Top Image Systems Enters into a Definitive Agreement to Be Acquired by Kofax; Stockholders to Receive $0.86 in Cash per Share
TEL AVIV, Israel and PLANO, Texas, Feb. 04, 2019 (GLOBE NEWSWIRE) -- Top Image Systems Ltd. (NASDAQ:TISA), a global innovator of intelligent content processing solutions, today announced that it has signed a definitive agreement to be acquired by Kofax, a leading supplier of Intelligent Automation software to automate and digitally transform end-to-end processes, and a portfolio company of leading private equity investment firm, Thoma Bravo. Under the terms of the agreement, Top Image Systems stockholders will receive $0.86 per share in cash for each ordinary share of Top Image Systems, representing a 65% premium over Top Image Systems’ volume weighted average price (VWAP) over the past 30 trading days.
Brendan F. Reidy, Chief Executive Officer of Top Image Systems, commented: “We are pleased to announce this transaction with Kofax. The transaction will allow Top Image Systems to continue to provide its innovative content processing and remittance solutions to our customers while benefitting from the substantial resources of Kofax and Thoma Bravo. Our Board of Directors believes this transaction is in the best interest of our stockholders.”
“TIS customers will enjoy single-vendor access to Kofax’s Intelligent Automation solutions that deliver increased efficiency, enabling the human and digital workforces of tomorrow,” said Reynolds C. Bish, Chief Executive Officer of Kofax. “Leveraging TIS’ SaaS expertise will assist us as we further advance the secure cloud capabilities of our end-to-end Intelligent Automation platform.”
The Board of Directors of Top Image Systems has unanimously voted to approve the definitive agreement and to recommend that stockholders approve the transaction. Closing of the transaction is subject to customary closing conditions, including, among others, the affirmative vote in favor of the transaction by holders of a majority of the Company’s outstanding ordinary shares present and voting at a meeting, and required regulatory approvals. It is anticipated that the special meeting of Top Image Systems’ stockholders to vote on the transaction will be held in early 2019, and, if the transaction is approved, the merger would be expected to close shortly thereafter.

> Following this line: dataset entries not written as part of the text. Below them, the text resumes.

Lemma string_app_cons (x : Ascii.ascii) (a b : string) :
  (String x a ++ b)%string = String x (a ++ b)%string.
Proof. reflexivity. Qed.

Lemma string_app_assoc (a b c : string) :
  ((a ++ b) ++ c)%string = (a ++ (b ++ c))%string.
Proof.
  induction a as [|x a IH]; [done|]. rewrite !string_app_cons. by rewrite IH.
Qed.




End TooltipFacts.

(* ===================================================================== *)
(** * Footprints of the operations *)
(* ===================================================================== *)

Local Open Scope list_scope.

Lemma init_requests_app (l1 l2 : list Effect) :
  init_requests (l1 ++ l2) = (init_requests l1 + init_requests l2)%nat.
Proof. unfold init_requests. by rewrite List.filter_app, length_app. Qed.

Lemma benign_refl (w : World) : benign w w.
Proof.
  split; try reflexivity.
  - exists []. rewrite app_nil_r. split; [done | apply not_elem_of_nil].
  - exists []. by rewrite app_nil_r.
Qed.

Lemma benign_trans (w1 w2 w3 : World) :
  benign w1 w2 -> benign w2 w3 -> benign w1 w3.
Proof.
  intros [? ? ? ? ? ? (fs1 & Hf1 & Hn1) (l1 & Hl1 & Hc1)]
         [? ? ? ? ? ? (fs2 & Hf2 & Hn2) (l2 & Hl2 & Hc2)].
  split; try congruence.
  - exists (fs1 ++ fs2). rewrite Hf2, Hf1, app_assoc. split; [done|].
    rewrite elem_of_app. tauto.
  - exists (l1 ++ l2). rewrite Hl2, Hl1, app_assoc. split; [done|].
    rewrite init_requests_app. lia.
Qed.

Lemma benign_fold {A : Type} (f : World -> A -> World) (xs : list A) :
  (forall w x, benign w (f w x)) ->
  forall w, benign w (fold_left f xs w).
Proof.
  intros Hf. induction xs as [|x xs IH]; intros w; simpl.
  - apply benign_refl.
  - eapply benign_trans; [apply Hf | apply IH].
Qed.

Lemma benign_emit (e : Effect) (w : World) :
  is_init_request e = false -> benign w (emit e w).
Proof.
  intros He. split; try reflexivity.
  - exists []. simpl. rewrite app_nil_r. split; [done | apply not_elem_of_nil].
  - exists [e]. split; [done|]. unfold init_requests. simpl. by rewrite He.
Qed.

Lemma benign_requestAnimationFrame (cb : Callback) (w : World) :
  cb <> CbInitLayersAndUI -> benign w (requestAnimationFrame cb w).
Proof.
  intros Hcb. split; try reflexivity.
  - exists [cb]. split; [done|]. rewrite list_elem_of_singleton. congruence.
  - exists [FxRequestFrame cb]. split; [done|].
    unfold init_requests. simpl. by destruct cb.
Qed.

Lemma benign_refreshAllLayers (w : World) : benign w (refreshAllLayers w).
Proof.
  unfold refreshAllLayers. generalize (incident_fields (this w)). intros ls.
  apply benign_fold. intros w' [layer|]; [by apply benign_emit | apply benign_refl].
Qed.

Lemma benign_onVisibilityRefresh (w : World) : benign w (onVisibilityRefresh w).
Proof.
  unfold onVisibilityRefresh. case_decide;
    [apply benign_refreshAllLayers | apply benign_refl].
Qed.

Lemma benign_invalidateSize (w : World) : benign w (invalidateSize w).
Proof. by apply benign_emit. Qed.

Lemma benign_log_columns (label : string) (cols : option (list Column)) (w : World) :
  benign w (log_columns label cols w).
Proof.
  destruct cols as [cs|]; simpl; [|apply benign_refl].
  apply benign_fold. intros w' c. unfold log_column.
  eapply benign_trans; [|by apply benign_emit].
  eapply benign_trans; by apply benign_emit.
Qed.

Lemma benign_refreshLayerControlCollapsibles (w : World) :
  benign w (refreshLayerControlCollapsibles w).
Proof.
  unfold refreshLayerControlCollapsibles.
  destruct (layerControl (this w));
    [by apply benign_requestAnimationFrame | apply benign_refl].
Qed.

The transaction will be financed with cash from Kofax’s balance sheet. There is no financing contingency to the obligations of Kofax to consummate the transaction. Canaccord Genuity LLC is serving as financial advisor to Top Image Systems, and Greenberg Traurig, LLP is acting as legal counsel to Top Image Systems.

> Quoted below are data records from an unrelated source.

(** [n.eval() for n in rop_node.parm(name).multiParmInstances()]. *)
Definition multiparm_values (s : Session) (mp : MultiParms) (name : string) : Result (list string) :=
  match mp !! name with
  | Some instances => Ok (parm_eval_string s <$> instances)
  | None => Err AttributeError
  end.

Definition _get_asset_references (s : Session) (mp : MultiParms) : Result AssetReferences :=
  let asset_references := AssetReferences_new in
  files ← multiparm_values s mp "input_filenames";
  directories ← multiparm_values s mp "input_directories";
  outputs ← multiparm_values s mp "output_directories";
  Ok {| input_filenames := input_filenames asset_references ∪ list_to_set files;
        input_directories := input_directories asset_references ∪ list_to_set directories;
        output_directories := output_directories asset_references ∪ list_to_set outputs |}.

(** [while p.multiParmInstancesCount(): p.removeMultiParmInstance(0)]. *)
Fixpoint remove_instances (instances : list string) : list string :=
  match instances with
  | [] => []
  | _ :: rest => remove_instances rest
  end.

(** [sorted(list(paths))]: strings in the order of their characters. *)
Definition sorted_paths (paths : gset string) : list string :=
  merge_sort String.le (elements paths).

About Top Image Systems Top Image Systems™ (TIS™) Ltd. is a global innovator of on-premise and cloud-based applications that optimize content-driven business processes such as procure to pay operations, remittance processing, integrated receivables, customer response management and more. Whether originating from mobile, electronic, paper or other sources, TIS solutions automatically capture, process and deliver content across enterprise applications, transforming information entering an
organization into useful and accessible electronic data, delivering it directly and efficiently to the relevant business system or person for action with as little manual handling as possible. TIS’ solutions are marketed in more than 40 countries through a multi-tier network of distributors, system integrators, value-added resellers and strategic partners. Visit the company’s website at https://www.topimagesystems.com/ for more information.
Top Image Systems Caution Concerning Forward-Looking Statements Certain matters discussed in this news release are forward-looking statements within the meaning of the Private Securities Litigation Reform Act of 1995. Forward-looking statements involve known and unknown risks, uncertainties and other factors that may cause our actual results to be materially different from any future results expressed or implied in those forward-looking statements. Words such as “will,” “expects,” “anticipates,” “estimates,” and words and terms of similar substance in connection with any discussion of future operating or financial performance identify forward-looking statements. These statements are based on management’s current expectations or beliefs and are subject to a number of risks and uncertainties that could cause actual results to differ materially including, but not limited to, risks in product development, approval and introduction plans and schedules, rapid technological change, customer acceptance of new products, the impact of competitive products and pricing, the lengthy sales cycle, proprietary rights of TIS and its competitors, risk of operations in Israel, government regulation, litigation, general economic conditions and other risk factors detailed in the Company’s most recent annual report on Form 20-F and other subsequent filings with the United States Securities and Exchange Commission. We are under no obligation to, and expressly disclaim any obligation to, update or alter our forward-looking statements, whether as a result of new information, future events or otherwise.